Enfin le dernier sujet d’amélioration possible est qu'on ne peut pas demander à des personnes âgées de rester actives, de liquéfier leur patrimoine, d'avoir une gestion rationnelle de leur cycle de vie, et d'être exclus du boom technologique ! Il faut aussi une forme d'éducation ou de formation, qui permette aux personnes âgées de tirer à court terme le meilleur parti des techniques digitales, tout en incitant les nouveaux technologues à s'intéresser à la figure de la personne âgée. Les nouvelles technologies s'adressent aujourd’hui à un personnage fictif, jeune urbain entre 20 et 30 ans. L'exemple le plus radical est celui des voitures autonomes qui ne sont jamais pensées pour des personnes âgées, alors que ces dernières seraient évidemment la première cible pour reconquérir de l'autonomie.

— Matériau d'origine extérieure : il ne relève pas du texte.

(* ===== verification/FullGame.v ===== *)
(** A whole game on one computer: two players who make no mistake and keep their
    time come to a tie, whatever they do with the mouse in between. *)

From stdpp Require Import base tactics list.
From Stdlib Require Import ZArith Lia Ascii.
From S2P Require Import Prelude Consts Keyboard Mouse NumLetters Vc Screen CString Pad Game Says GameProps.

(** ** Hands

    The buttons a sequence of events presses, from the position of the cursor:
    packets that move, hold or release press nothing.  [None] when some press
    comes more than the interval after the one before it. *)
Definition click_of (m : mouse_state) : button_click_t :=
  if left_click m then button_at m else NO_BUTTON.

Fixpoint presses (m : mouse_state) (idle : Z) (evs : list event) : option (list button_click_t) :=
  match evs with
  | [] => Some []
  | ETick :: evs => if idle <? INTERVAL then presses m (idle + 1) evs else None
  | EKey _ :: evs => presses m idle evs
  | ETimer :: evs => presses (set_left_click false m) idle evs
  | EMouse p :: evs =>
      let m := update_mouse p m in
      match click_of m with
      | NO_BUTTON => presses (set_left_click false m) idle evs
      | c => option_map (cons c) (presses m 0 evs)
      end
  end.

(** The presses of a game in which the buttons [bs] are added: in turn [k] the
    first [k] buttons are repeated and one is added, and at the end all are
    repeated. *)
Definition moves (bs : list button_click_t) : list button_click_t :=
  concat (map (fun k => take k bs) (List.seq 1 (length bs))) ++ bs.

(** What is left of them in round [i] with [j] buttons repeated. *)
Definition rest (bs : list button_click_t) (i j : nat) : list button_click_t :=
  drop j (take (S i) bs) ++ concat (map (fun k => take k bs) (List.seq (S (S i)) (length bs - i))).

Lemma moves_rest bs : moves bs = rest bs 0 0.
Proof.
  unfold moves, rest. rewrite drop_0, Nat.sub_0_r.
  assert (Hs : forall a n, concat (map (fun k => take k bs) (List.seq a n)) ++ take (a + n) bs =
                 take a bs ++ concat (map (fun k => take k bs) (List.seq (S a) n))).
  { intros a n. revert a. induction n as [| n IH]; intros a; [by rewrite Nat.add_0_r, app_nil_r |].
    cbn [List.seq map concat]. rewrite <- app_assoc. f_equal. rewrite <- IH. by rewrite Nat.add_succ_r. }
  rewrite <- (Hs 1%nat (length bs)). cbn [Nat.add]. by rewrite (take_ge bs (S _)) by lia.
Qed.

(** The next press repeats a button or adds one. *)
Lemma rest_repeat bs i j c cs :
  (j < i <= length bs)%nat -> rest bs i j = c :: cs -> take i bs !! j = Some c /\ cs = rest bs i (S j).
Proof.
  intros Hj Hr. unfold rest in Hr |- *.
  destruct (lookup_lt_is_Some_2 (take (S i) bs) j) as [b Hb]; [rewrite length_take; lia |].
  rewrite (drop_S _ b j Hb) in Hr. injection Hr as -> <-. split; [| done].
  rewrite lookup_take_lt in Hb by lia. by rewrite lookup_take_lt by lia.
Qed.

Lemma rest_add bs i c cs :
  (i < length bs)%nat -> rest bs i i = c :: cs -> bs !! i = Some c /\ cs = rest bs (S i) 0.
Proof.
  intros Hi Hr. unfold rest in Hr |- *. destruct (lookup_lt_is_Some_2 bs i Hi) as [b Hb].
  rewrite (drop_S _ b i) in Hr by (by rewrite lookup_take_lt by lia). injection Hr as -> <-. split; [done |].
  rewrite (drop_ge (take _ _)) by (rewrite length_take; lia).
  replace (length bs - i)%nat with (S (length bs - S i)) by lia. by cbn [List.seq map concat app].
Qed.

Lemma rest_nil bs i j :
  (j <= i <= length bs)%nat -> rest bs i j = [] -> i = length bs /\ j = length bs.
Proof.
  intros Hj Hr. unfold rest in Hr. apply app_nil in Hr as [Hd Hc].
  apply (f_equal length) in Hd. rewrite length_drop, length_take in Hd. cbn [length] in Hd. lia.
Qed.

Lemma rest_end bs j c cs : rest bs (length bs) j = c :: cs -> (j < length bs)%nat.
Proof.
  unfold rest. rewrite Nat.sub_diag, app_nil_r. intros Hr. apply (f_equal length) in Hr.
  rewrite length_drop, length_take in Hr. cbn [length] in Hr. lia.
Qed.

(** ** The abstract game under such a hand *)

Section Hand.
Context {E : Type} `{GE : GameEnv E}.
Variable bs : list button_click_t.
Hypothesis Hbs : Forall (fun c => c <> NO_BUTTON /\ c <> VS_B) bs.

(** The environment after [n] random numbers. *)
Definition drawn_rand (n : nat) (e : E) : E := Nat.iter n (fun e => snd (g_rand e)) e.

(** Round [i], [j] buttons repeated, [idle] seconds after the last press. *)
Record at_round (i j : nat) (m : mouse_state) (idle : Z) (s : simon) : Prop := {
  at_in : (j <= i <= length bs)%nat;
  at_seq : seq s = take i bs;
  at_pos : pos s = j;
  at_turn : turn s = Nat.even i;
  at_vs : vs_open s = false;
  at_over : over s = None;
  at_clock : clock s = -1 \/ clock s = INTERVAL - idle;
  at_idle : 0 <= idle <= INTERVAL;
  at_rounds : rounds s = zlen bs;
  at_cursor : cursor s = m
}.

Lemma right_button i c : bs !! i = Some c -> c <> NO_BUTTON /\ c <> VS_B.
Proof. intros Hc. exact (Forall_lookup_1 _ _ _ _ Hbs Hc). Qed.

(** One press of the hand. *)
Lemma press_round i j m idle s (e : E) c cs :
  at_round i j m idle s -> rest bs i j = c :: cs ->
  exists i' j' s', sp_press c (s, drawn_rand (S i) e) = Ok (tt, (s', drawn_rand (S i') e)) /\
    at_round i' j' m 0 s' /\ cs = rest bs i' j'.
Proof.
  intros [Hin Hseq Hpos Ht Hv Ho Hc Hi Hr Hm] Hrest. unfold sp_press. rewrite bind_gets. unfold id. cbn [fst].
  rewrite Hv, Hseq, Hpos. assert (Hlen : length (take i bs) = i) by (rewrite length_take; lia).
  destruct (decide (j < i)%nat) as [Hj | Hj].
  - destruct (rest_repeat bs i j c cs) as [Hb ->]; [lia | done |]. rewrite Hb, bool_decide_eq_true_2 by done.
    rewrite Hlen. mrun. eexists i, (S j), _. split; [reflexivity |]. split; [| done].
    constructor; cbn; try done; try lia.
    destruct (decide _); [by left | right; lia].
  - assert (j = i) as -> by lia. rewrite lookup_ge_None_2 by lia.
    destruct (decide (i = length bs)) as [-> | Hne]; [apply rest_end in Hrest; lia |].
    destruct (rest_add bs i c cs) as [Hb ->]; [lia | done |]. destruct (right_button i c Hb) as [_ Hnv].
    rewrite Hr. replace (zlen (take i bs) =? zlen bs) with false
      by (symmetry; apply Z.eqb_neq; unfold zlen; rewrite Hlen; lia).
    rewrite (bool_decide_eq_false_2 (c = VS_B)), andb_false_r by done.
    unfold sp_append, sp_pass_turn, sp_draw_vs. mrun. eexists (S i), O, _. split; [reflexivity |]. split; [| done].
    assert (Hev : negb (turn s) = Nat.even (S i)) by (by rewrite Ht, Nat.even_succ, <- Nat.negb_even).
    constructor; cbn [seq pos turn vs_open over clock rounds cursor set_vs_round set_vs_open set_clock set_turn set_pos set_seq
      set_score]; try done; try lia.
    rewrite Hseq. symmetry. by apply take_S_r.
Qed.

(** An event of the hand. *)
Lemma event_round ev evs i j m idle s (e : E) :
  at_round i j m idle s -> presses m idle (ev :: evs) = Some (rest bs i j) ->
  exists i' j' m' idle' s', sp_event ev (s, drawn_rand (S i) e) = Ok (tt, (s', drawn_rand (S i') e)) /\
    at_round i' j' m' idle' s' /\ presses m' idle' evs = Some (rest bs i' j').
Proof.
  intros Hs Hp. pose proof Hs as [Hin Hseq Hpos Ht Hv Ho Hc Hi Hr Hm]. destruct ev as [p | | k |]; cbn [presses sp_event] in *.
  - unfold sp_mouse. rewrite bind_gets. unfold id. cbn [fst]. rewrite Ho, Hm. unfold click_of in Hp.
    set (m1 := update_mouse p m) in *. set (c := if left_click m1 then button_at m1 else NO_BUTTON) in *.
    rewrite bind_modify. cbn [fst snd].
    destruct (decide (c = NO_BUTTON)) as [Hn | Hn].
    + rewrite bool_decide_eq_true_2 by done. rewrite bind_modify. cbn [fst snd]. rewrite Hn in Hp.
      eexists i, j, _, idle, _. split; [reflexivity |]. split; [| exact Hp]. by constructor.
    + rewrite bool_decide_eq_false_2 by done.
      assert (Hp' : option_map (cons c) (presses m1 0 evs) = Some (rest bs i j)) by (by destruct c).
      destruct (presses m1 0 evs) as [cs |] eqn:Hcs; [| done]. cbn [option_map] in Hp'. injection Hp' as Hrest.
      destruct (press_round i j m1 idle (set_cursor m1 s) e c cs) as (i' & j' & s' & Hr1 & Hs' & ->);
        [by constructor | done |].
      rewrite (bind_ok _ _ _ _ _ Hr1). eexists i', j', m1, 0, _. split; [reflexivity |]. split; [| exact Hcs].
      destruct Hs'. by constructor.
  - unfold sp_tick. rewrite bind_gets. unfold id. cbn [fst]. rewrite Ho.
    destruct (Z.ltb_spec idle INTERVAL) as [Hlt | Hge]; [| done].
    replace (clock s =? 0) with false by (symmetry; apply Z.eqb_neq; lia).
    eexists i, j, m, (idle + 1), _. split; [reflexivity |]. split; [| exact Hp].
    constructor; try done; try lia. cbn [set_clock clock].
    destruct Hc as [Hc | Hc]; rewrite Hc; [by left |]. right.
    replace (0 <? INTERVAL - idle) with true by (symmetry; apply Z.ltb_lt; lia). lia.
  - unfold sp_key. rewrite bind_gets. unfold id. cbn [fst]. rewrite Ho. by eexists i, j, m, idle, s.
  - eexists i, j, _, idle, _. split; [reflexivity |]. split; [| exact Hp].
    constructor; cbn; try done. by rewrite Hm.
Qed.

Lemma events_round evs i j m idle s (e : E) :
  at_round i j m idle s -> presses m idle evs = Some (rest bs i j) ->
  exists m' idle' s', run_events sp_event evs (s, drawn_rand (S i) e) = Ok (tt, (s', drawn_rand (S (length bs)) e)) /\
    at_round (length bs) (length bs) m' idle' s'.
Proof.
  revert i j m idle s. induction evs as [| ev evs IH]; intros i j m idle s Hs Hp.
  - injection Hp as Hp. symmetry in Hp. apply rest_nil in Hp as [-> ->]; [| apply Hs]. by exists m, idle, s.
  - destruct (event_round ev evs i j m idle s e Hs Hp) as (i' & j' & m' & idle' & s' & Hr & Hs' & Hp').
    cbn [run_events]. rewrite (bind_ok _ _ _ _ _ Hr). by eapply IH.
Qed.

(** The press after the last. *)
Lemma last_press m idle s g (e : E) p :
  at_round (length bs) (length bs) m idle s -> sim s g -> packet_click p g <> NO_BUTTON ->
  exists g', game_update_status_mouse p (g, e) = Ok (tt, (g', g_set_timed_alarm 5 e)) /\
    game_end g' = true /\ ws g' = TIE /\ player_score g' = zlen bs /\ buttons g' = PFreed.
Proof.
  intros [Hin Hseq Hpos Ht Hv Ho Hc Hi Hr Hm] Hs Hp. pose proof (step_event (EMouse p) s g e Hs) as Hst.
  cbn [sp_event game_event] in Hst. unfold step_ok, sp_mouse in Hst. rewrite bind_gets in Hst. unfold id in Hst. cbn [fst] in Hst.
  unfold packet_click in Hp. rewrite (sim_cursor s g Hs) in Hp. rewrite Ho in Hst.
  set (c := if left_click (update_mouse p (cursor s)) then button_at (update_mouse p (cursor s)) else NO_BUTTON) in *.
  rewrite bind_modify in Hst. cbn [fst snd] in Hst. rewrite bool_decide_eq_false_2 in Hst by done.
  unfold sp_press in Hst. unfold bind at 1 in Hst. rewrite bind_gets in Hst. unfold id in Hst.
  cbn [fst set_cursor seq pos vs_open rounds] in Hst. rewrite take_ge in Hseq by lia.
  rewrite Hv, Hseq, Hpos, lookup_ge_None_2, Hr, Z.eqb_refl in Hst by lia. unfold sp_finish in Hst. revert Hst. mrun.
  intros (g' & Hg & Hs'). exists g'. split; [exact Hg |].
  pose proof (sim_over _ _ Hs') as Hov. pose proof (sim_score _ _ Hs') as Hsc. cbn in Hov, Hsc.
  destruct Hov as (H1 & H2 & H3). done.
Qed.
End Hand.

Lemma even_of_nat k : Z.even (Z.of_nat k) = Nat.even k.
Proof.
  induction k as [| k IH]; [done |].
  by rewrite Nat2Z.inj_succ, Z.even_succ, Nat.even_succ, <- Z.negb_even, <- Nat.negb_even, IH.
Qed.

(** ** Properties *)


(** Two rounds: player 1 moves to the red button and presses it; player 2 repeats
    it a second later and adds the green one; player 1 repeats both. *)
Definition hop (x y : Z) (down : bool) : packet := Packet (0, 0, 0) false false down x y false false.
Definition two_rounds : list event :=
  [EMouse (hop 0 208 false); EMouse (hop 0 0 true); ETimer; EMouse (hop 0 0 false); ETick; EMouse (hop 0 0 true);
   EMouse (hop (-182) (-126) false); EMouse (hop 0 0 true); EKey (KeyPress ENTER false);
   EMouse (hop 182 126 false); ETick; ETick; ETick; ETick; EMouse (hop 0 0 true);
   EMouse (hop (-182) (-126) false); EMouse (hop 0 0 true); EMouse (hop 0 0 false)].

(** When it was the host's, the two computers agree again. *)
Lemma mirror_vs_host q L R :
  sync q L R -> my_turn L = true -> is_host L = true -> sync q (passed L) (turned R) /\ my_turn (passed L) = false.
Proof.
  intros Hs Ht Hh. pose proof (sy_range _ _ _ Hs).
  assert (Hz : 0 <= 0 <= zlen q) by (unfold zlen; lia).
  unfold my_turn, passed, turned in *. rewrite Hh in *. split.
  - constructor; cbn; rewrite ?Hh, ?(sy_turn _ _ _ Hs), ?(sy_host _ _ _ Hs); try apply Hs; try done; by rewrite Hh.
  - cbn. rewrite Hh. by destruct (is_player_1 L).
Qed.
End Mirror.

(** ** Properties *)


(** Host and client in the middle of a game of five rounds, player 1 (the host)
    to move. *)
Definition peer (host p1 vs : bool) (g t : Z) : mst :=
  Mst WINNER1 (PBlock [Some GREEN_B; Some RED_B; None; None; None]) DEFAULT center_mouse 2 1 5 p1 host
    g t 0 false vs false true true 0 false 0 2 0.

Lemma peer_sync p1 vs g t t' host :
  0 <= g <= 2 -> sync [GREEN_B; RED_B] (peer host p1 vs g t) (peer (negb host) p1 vs g t').
Proof. intros Hg. by constructor. Qed.


(** C18. A player whose time is up loses on both computers. *)
Theorem mp_timeout_mirrored {E} `{MpEnv E, !MpLine E} q L R (eL eR : E) :
  sync q L R -> my_turn L = true -> VS_was_pressed L = false -> time_left_for_click L = 0 ->
  exists L' R' bs, runs mp_game_update_status_rtc L eL L' bs /\ runs (receive bs) R eR R' [] /\
    game_end L' = true /\ game_end R' = true /\ ws R' = ws L' /\
    ws L' = (if is_player_1 L then WINNER2 else WINNER1).
Proof.
  intros Hs Ht Hv Htime. destruct (mirror_timeout q L R eL Hs Ht Hv Htime) as (L' & R' & bs & H1 & H2 & [] & H4).
  exists L', R', bs. split; [done |]. split; [by apply drains_receive | done].
Qed.

Lemma mp_timeout_mirrored_witness :
  exists L' R' bs, runs mp_game_update_status_rtc (peer false false false 1 0) menv0 L' bs /\
    runs (receive bs) (peer true false false 1 0) menv0 R' [] /\
    game_end L' = true /\ game_end R' = true /\ ws R' = ws L' /\ ws L' = WINNER1.
Proof.
  exact (mp_timeout_mirrored [GREEN_B; RED_B] (peer false false false 1 0) (peer true false false 1 0) menv0 menv0
           (peer_sync false false 1 0 0 false ltac:(lia)) eq_refl eq_refl eq_refl).
Defined.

Dans les générations actuelles de personnes âgées, le fait de ne plus pouvoir conduire est vécu comme une véritable perte de liberté. Mais il faut que la voiture soit pensée et adaptée pour cette cible, avec un accès facilité, des commandes intuitives… De même, alors que les smartphones pourraient rendre d’énormes services aux personnes âgées, en termes de suivi médical, de livraison à domicile, leurs écrans tactiles ne sont pas toujours faciles à activer pour des personnes dont la vue est moins bonne et le toucher moins sûr. Il existe un problème d'ergonomie des innovations et d'adaptation des systèmes.

L’épargne retraite en général et les fonds de pension en particulier, peuvent-ils être une solution au financement des retraites ?

Nous restons dans des économies dont les engagements de retraite sont encore largement gérés par les systèmes de répartition, parce que c’est la méthode la plus solidaire, matérialisant un pacte social qui nous inspire pour l’heure encore plus de confiance que la solidité des marchés financiers. Mais la situation serait totalement différente si les retraites étaient, au moins de façon complémentaire, gérées par de l’épargne de long terme. L’épargne retraite devrait être un complément indispensable du régime de retraite par répartition.

Par ailleurs, nous avons fait des travaux avec des équipes des universités du Mans et d'Angers pour analyser le rôle des fonds de pension en Suède, bien que les retraites suédoises ne soient pas financées exclusivement par des fonds de pension, loin de là. Mais ces derniers sont importants et ont investi dans l'économie suédoise. Nous avons montré que même pendant la crise, ils ont maintenu leur participation et sont vraiment des investisseurs de long terme. Un fonds de pension peut suivre une gestion de long terme et faire preuve d'une certaine forme de patriotisme économique.